Three years ago I would never have thought I could walk down a street and someone would have tears in their eyes and say “MamaSal!” with such glee. It is a strange feeling in your home town but when, like me, you have travelled all the way from Canada to Anaheim to attend VidCon it is such a wonderful feeling! Or, when you are seeking shade at Disneyland and someone stands beside you and tentatively, yet oh so politely, asks “MamaSal, is it ok to take a picture with you?’ Quite honestly, it is humbling and brings tears to my eyes just typing these words now, as I fly home.
You see, being a YouTuber is not about fame and fortune. It is about relationships. People “know” you. They “feel” you and the care…deeply. They admire who you are, or what you say, or how you do things. They love you for being who you are and, I believe, hope and pray that who they met will be that same person. Without them where would we be?
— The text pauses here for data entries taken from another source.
(* ===== verification/Market.v ===== *)
(** * The market engine

    Models chain/db_market.cpp and [check_for_blackswan] of chain/db_update.cpp:
    filling and cancelling orders, matching a pair of orders, margin calls,
    global settlement and the revival of a globally settled asset. Every
    function takes the identifiers of the objects its C++ counterpart takes by
    reference. The optional [bitasset_ptr] of [check_for_blackswan] and
    [check_call_orders] is always the bitasset data of [mia]; it is left out.
    Log output is left out. *)

From S2P Require Import Prelude Ext Config Asset Objects Parameters Governance Blocks Names Operations Validation Fees Ledger Database Vesting Balance CallOrder.

Section market.
Context {X : Ext} {P : Packing}.

(** ** Fees and payment of a fill *)

(** [database::calculate_market_fee] *)
Definition calculate_market_fee (trade_asset : asset_object) (trade_amount : asset) : asset :=
  if negb (charges_market_fees trade_asset) then mk_asset 0 (asset_id trade_amount)
  else if o_market_fee_percent (as_options trade_asset) =? 0 then mk_asset 0 (asset_id trade_amount)
  else
    let a := fc_u128 (fc_u128 (amount trade_amount) * o_market_fee_percent (as_options trade_asset))
             / GRAPHENE_100_PERCENT in
    let percent_fee := i64_of_u64 (to_uint64 a) in
    mk_asset (if o_max_market_fee (as_options trade_asset) <? percent_fee
              then o_max_market_fee (as_options trade_asset) else percent_fee)
             (asset_id trade_amount).

(** [database::pay_market_fees] *)
Definition pay_market_fees (receives : asset) : DB asset :=
  let! recv_asset := get_asset (asset_id receives) in
  let issuer_fees := calculate_market_fee recv_asset receives in
  do! (if 0 <? amount issuer_fees then
         modify_dynamic (as_dynamic_asset_data_id recv_asset) (λ d,
           let? v := safe (accumulated_fees d + amount issuer_fees) in
           Ok (set_accumulated_fees v d))
       else ret tt) in
  ret issuer_fees.

(** [database::pay_order] *)
Definition pay_order (receiver : Z) (receives pays : asset) : DB unit :=
  do! modify_statistics_of receiver (λ b,
        if asset_id pays =? CORE then
          let? v := safe (st_total_core_in_orders b - amount pays) in
          Ok (set_st_total_core_in_orders v b)
        else Ok b) in
  adjust_balance receiver receives.

(** ** Cancelling orders *)

(** [database::cancel_bid] *)
Definition cancel_bid (id : Z) (create_virtual_op : bool) : DB unit :=
  let! bid := get_bid id in
  do! adjust_balance (cb_bidder bid) (base (cb_inv_swan_price bid)) in
  do! (if create_virtual_op then
         push_applied_operation (op_bid_collateral
           (mk_bid_collateral (mk_asset 0 CORE) (cb_bidder bid) (base (cb_inv_swan_price bid))
              (mk_asset 0 (asset_id (quote (cb_inv_swan_price bid))))))
       else ret tt) in
  remove_bid id.

(** [database::execute_bid] *)
Definition execute_bid (id : Z) (debt_covered collateral_from_fund : Z)
    (current_feed : price_feed) : DB unit :=
  let! bid := get_bid id in
  let swan := cb_inv_swan_price bid in
  let! collateral := lift (safe (amount (base swan) + collateral_from_fund)) in
  let! cp := lift (call_price (mk_asset debt_covered (asset_id (quote swan)))
                              (mk_asset collateral (asset_id (base swan)))
                              (maintenance_collateral_ratio current_feed)) in
  do! create_call (mk_call_order (cb_bidder bid) collateral debt_covered cp None) in
  do! (if asset_id (base swan) =? CORE then
         modify_statistics_of (cb_bidder bid) (λ st,
           let? v := safe (st_total_core_in_orders st + collateral) in
           Ok (set_st_total_core_in_orders v st))
       else ret tt) in
  do! push_applied_operation (op_execute_bid
        (mk_execute_bid (cb_bidder bid) (mk_asset collateral (asset_id (base swan)))
                        (mk_asset debt_covered (asset_id (quote swan))))) in
  remove_bid id.

(** [database::cancel_settle_order] *)
Definition cancel_settle_order (id : Z) (create_virtual_op : bool) : DB unit :=
  let! order := get_settle id in
  do! adjust_balance (fs_owner order) (fs_balance order) in
  do! (if create_virtual_op then
         push_applied_operation (op_asset_settle_cancel
           (mk_asset_settle_cancel id (fs_owner order) (fs_balance order)))
       else ret tt) in
  remove_settle id.

(** The cancellation fee of a virtual cancellation: returns the deferred fee
    and the deferred paid fee that remain, and the fee shown in the virtual
    operation. *)
Definition deduct_cancel_fee (id : Z) (order : limit_order_object) (skip_cancel_fee : bool)
    : DB (Z * asset * asset) :=
  let deferred_fee := lo_deferred_fee order in
  let deferred_paid_fee := lo_deferred_paid_fee order in
  let nothing := (deferred_fee, deferred_paid_fee, mk_asset 0 CORE) in
  if negb skip_cancel_fee && (0 <? deferred_fee) then
    let! params := global_parameters in
    let vop := mk_limit_order_cancel (mk_asset 0 CORE) id (lo_seller order) in
    let! core_cancel_fee := lift (calculate_fee (cp_current_fees params)
                                    (op_limit_order_cancel vop) (unit_price CORE)) in
    let core_cancel_fee :=
      if deferred_fee <? amount core_cancel_fee
      then mk_asset deferred_fee (asset_id core_cancel_fee) else core_cancel_fee in
    if 0 <? amount core_cancel_fee then
      do! modify_statistics_of (lo_seller order)
            (pay_fee (amount core_cancel_fee) (cp_cashback_vesting_threshold params)) in
      let! deferred_fee' := lift (safe (deferred_fee - amount core_cancel_fee)) in
      if amount deferred_paid_fee =? 0 then
        ret (deferred_fee', deferred_paid_fee, core_cancel_fee)
      else
        let fee128 :=
          fc_u128 (fc_u128 (fc_u128 (fc_u128 (amount deferred_paid_fee) * amount core_cancel_fee)
                            + lo_deferred_fee order) - 1)
          / lo_deferred_fee order in
        let cancel_fee_amount := i64_of_u64 (to_uint64 fee128) in
        do! modify_dynamic_of (asset_id deferred_paid_fee) (λ d,
              let? v := safe (accumulated_fees d + cancel_fee_amount) in
              Ok (set_accumulated_fees v d)) in
        let! rest := lift (safe (amount deferred_paid_fee - cancel_fee_amount)) in
        ret (deferred_fee', mk_asset rest (asset_id deferred_paid_fee),
             mk_asset cancel_fee_amount (asset_id deferred_paid_fee))
    else ret nothing
  else ret nothing.

(** [database::cancel_limit_order] *)
Definition cancel_limit_order (id : Z) (create_virtual_op skip_cancel_fee : bool) : DB unit :=
  let! order := get_limit id in
  let! fees := (if create_virtual_op then deduct_cancel_fee id order skip_cancel_fee
                else ret (lo_deferred_fee order, lo_deferred_paid_fee order, mk_asset 0 CORE)) in
  let '(deferred_fee, deferred_paid_fee, vop_fee) := fees in
  let refunded := lo_amount_for_sale order in
  do! (if asset_id refunded =? CORE then
         modify_statistics_of (lo_seller order) (λ st,
           let? v := safe (st_total_core_in_orders st - amount refunded) in
           Ok (set_st_total_core_in_orders v st))
       else ret tt) in
  do! adjust_balance (lo_seller order) refunded in
  do! (if amount (lo_deferred_paid_fee order) =? 0 then
         adjust_balance (lo_seller order) (mk_asset deferred_fee CORE)
       else
         do! adjust_balance (lo_seller order) deferred_paid_fee in
         modify_dynamic_of (asset_id deferred_paid_fee) (λ d,
           let? v := safe (fee_pool d + deferred_fee) in Ok (set_fee_pool v d))) in
  do! (if create_virtual_op then
         push_applied_operation (op_limit_order_cancel
           (mk_limit_order_cancel vop_fee id (lo_seller order)))
       else ret tt) in
  remove_limit id.

(** [maybe_cull_small_order] *)
Definition maybe_cull_small_order (id : Z) : DB bool :=
  let! order := get_limit id in
  let! to_receive := lift (lo_amount_to_receive order) in
  if amount to_receive =? 0 then
    let! now := head_block_time in
    do! (if (0 <? lo_deferred_fee order) && (now <=? HARDFORK_CORE_604_TIME)
         then cancel_limit_order id true true
         else cancel_limit_order id true false) in
    ret true
  else ret false.

(** ** Filling orders *)

(** [database::fill_limit_order] *)
Definition fill_limit_order (id : Z) (pays receives : asset) (cull_if_small : bool)
    (fill_price : price) (is_maker : bool) : DB bool :=
  let! now := head_block_time in
  let cull_if_small := cull_if_small || (now <? HARDFORK_555_TIME) in
  let! order := get_limit id in
  require! asset_id (lo_amount_for_sale order) =? asset_id pays in
  require! negb (asset_id pays =? asset_id receives) in
  let! seller := get_account (lo_seller order) in
  let! issuer_fees := pay_market_fees receives in
  let! net := lift (asset_sub receives issuer_fees) in
  do! pay_order (lo_seller order) net pays in
  do! push_applied_operation (op_fill_order
        (mk_fill_order id (lo_seller order) pays receives issuer_fees fill_price is_maker)) in
  do! (if 0 <? lo_deferred_fee order then
         let! params := global_parameters in
         modify_statistics_of (lo_seller order)
           (pay_fee (lo_deferred_fee order) (cp_cashback_vesting_threshold params))
       else ret tt) in
  do! (if 0 <? amount (lo_deferred_paid_fee order) then
         modify_dynamic_of (asset_id (lo_deferred_paid_fee order)) (λ d,
           let? v := safe (accumulated_fees d + amount (lo_deferred_paid_fee order)) in
           Ok (set_accumulated_fees v d))
       else ret tt) in
  if asset_eqb pays (lo_amount_for_sale order) then
    do! remove_limit id in ret true
  else
    do! modify_limit id (λ b,
          let? v := safe (lo_for_sale b - amount pays) in
          Ok (set_lo_deferred_paid_fee (mk_asset 0 (asset_id (lo_deferred_paid_fee b)))
                (set_lo_deferred_fee 0 (set_lo_for_sale v b)))) in
    if cull_if_small then maybe_cull_small_order id else ret false.

(** The lambda of [fill_call_order]: the order after paying and receiving,
    and the collateral freed when the debt is gone. [mcr] is present when the
    call price has to be updated (hard fork core-343). *)
Definition reduce_call_order (pays receives : asset) (mcr : option Z)
    (o : call_order_object) : res (call_order_object * option asset) :=
  let? debt := safe (co_debt o - amount receives) in
  let o := set_co_debt debt o in
  let? collateral := safe (co_collateral o - amount pays) in
  let o := set_co_collateral collateral o in
  if co_debt o =? 0 then Ok (set_co_collateral 0 o, Some (get_collateral o))
  else
    match mcr with
    | Some m => let? cp := call_price (get_debt o) (get_collateral o) m in
                Ok (set_co_call_price cp o, None)
    | None => Ok (o, None)
    end.

(** [database::fill_call_order] *)
Definition fill_call_order (id : Z) (pays receives : asset) (fill_price : price)
    (is_maker : bool) : DB bool :=
  let! order := get_call id in
  require! asset_id (get_debt order) =? asset_id receives in
  require! asset_id (get_collateral order) =? asset_id pays in
  let! enough := lift (asset_ge (get_collateral order) pays) in
  require! enough in
  let! mia := get_asset (asset_id receives) in
  require! is_market_issued mia in
  let! maint_time := next_maintenance_time in
  let! mcr := (if (HARDFORK_CORE_343_TIME <? maint_time) &&
                  negb (co_debt order =? amount receives)
               then let! b := get_bitasset_of (asset_id receives) in
                    ret (Some (maintenance_collateral_ratio (bd_current_feed b)))
               else ret None) in
  let! r := lift (reduce_call_order pays receives mcr order) in
  let '(order', collateral_freed) := r in
  do! modify_call id (λ _, Ok order') in
  do! modify_dynamic (as_dynamic_asset_data_id mia) (λ ao,
        let? v := safe (current_supply ao - amount receives) in Ok (set_current_supply v ao)) in
  let! borrower := get_account (co_borrower order) in
  do! (if bool_decide (is_Some collateral_freed) || (asset_id pays =? CORE) then
         do! (match collateral_freed with
              | Some freed => adjust_balance (co_borrower order) freed
              | None => ret tt end) in
         modify_statistics (ac_statistics borrower) (λ b,
           let? v := (match collateral_freed with
                      | Some freed =>
                        if (0 <? amount freed) && (asset_id freed =? CORE)
                        then safe (st_total_core_in_orders b - amount freed)
                        else Ok (st_total_core_in_orders b)
                      | None => Ok (st_total_core_in_orders b) end) in
           let? w := (if asset_id pays =? CORE then safe (v - amount pays) else Ok v) in
           Ok (set_st_total_core_in_orders w b))
       else ret tt) in
  do! push_applied_operation (op_fill_order
        (mk_fill_order id (co_borrower order) pays receives (mk_asset 0 (asset_id pays))
                       fill_price is_maker)) in
  do! (if bool_decide (is_Some collateral_freed) then remove_call id else ret tt) in
  ret (bool_decide (is_Some collateral_freed)).

(** [database::fill_settle_order] *)
Definition fill_settle_order (id : Z) (pays receives : asset) (fill_price : price)
    (is_maker : bool) : DB bool :=
  let! settle := get_settle id in
  let! issuer_fees := pay_market_fees receives in
  let! partial := lift (asset_lt pays (fs_balance settle)) in
  do! (if partial then
         modify_settle id (λ s,
           let? b := asset_sub (fs_balance s) pays in Ok (set_fs_balance b s))
       else ret tt) in
  let! net := lift (asset_sub receives issuer_fees) in
  do! adjust_balance (fs_owner settle) net in
  do! push_applied_operation (op_fill_order
        (mk_fill_order id (fs_owner settle) pays receives issuer_fees fill_price is_maker)) in
  do! (if negb partial then remove_settle id else ret tt) in
  ret (negb partial).
End market.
I am fairly new to the lifestyle and am still in awe of what I see and what I learn. To attend VidCon was a dream. I had not even made it a full goal because I didn’t feel I had grown enough yet in this YouTube life. I learned so much at VidCon and know I will spend a year trying to put into reality the stepping stones I can see I have skipped along my path here or add the creativity that I am now ready for.
Like the viewers who had the opportunity to interview while I was on this journey, we are all wishing on our individual stars and taking our individual routes to our destinations.
While attending VidCon I was able to also achieve a second goal. I made it to Disneyland for the first time. The happiest place on earth is what they said it was. Then how come I cried as I walked onto Disney “land”? How come I cried when I saw the magic castle? How come I cried when I watched the unbelievable light show to celebrate their 60th Anniversary? Was it because I remembered when Snow White and Bambi were around? Or that I remember how I felt when Mowgli and Jungle Book where on my wish list? Or was it reliving the emotion I felt when I first saw Simba, Ariel, Anna, Cinderella and Lady sucking on spaghetti with the Tramp?
Or like the viewers, had I always hoped and prayed I would make it to “meet” them and that, when I did, they would look, sound and feel just as I imagined they would and they did? Is that why I cried?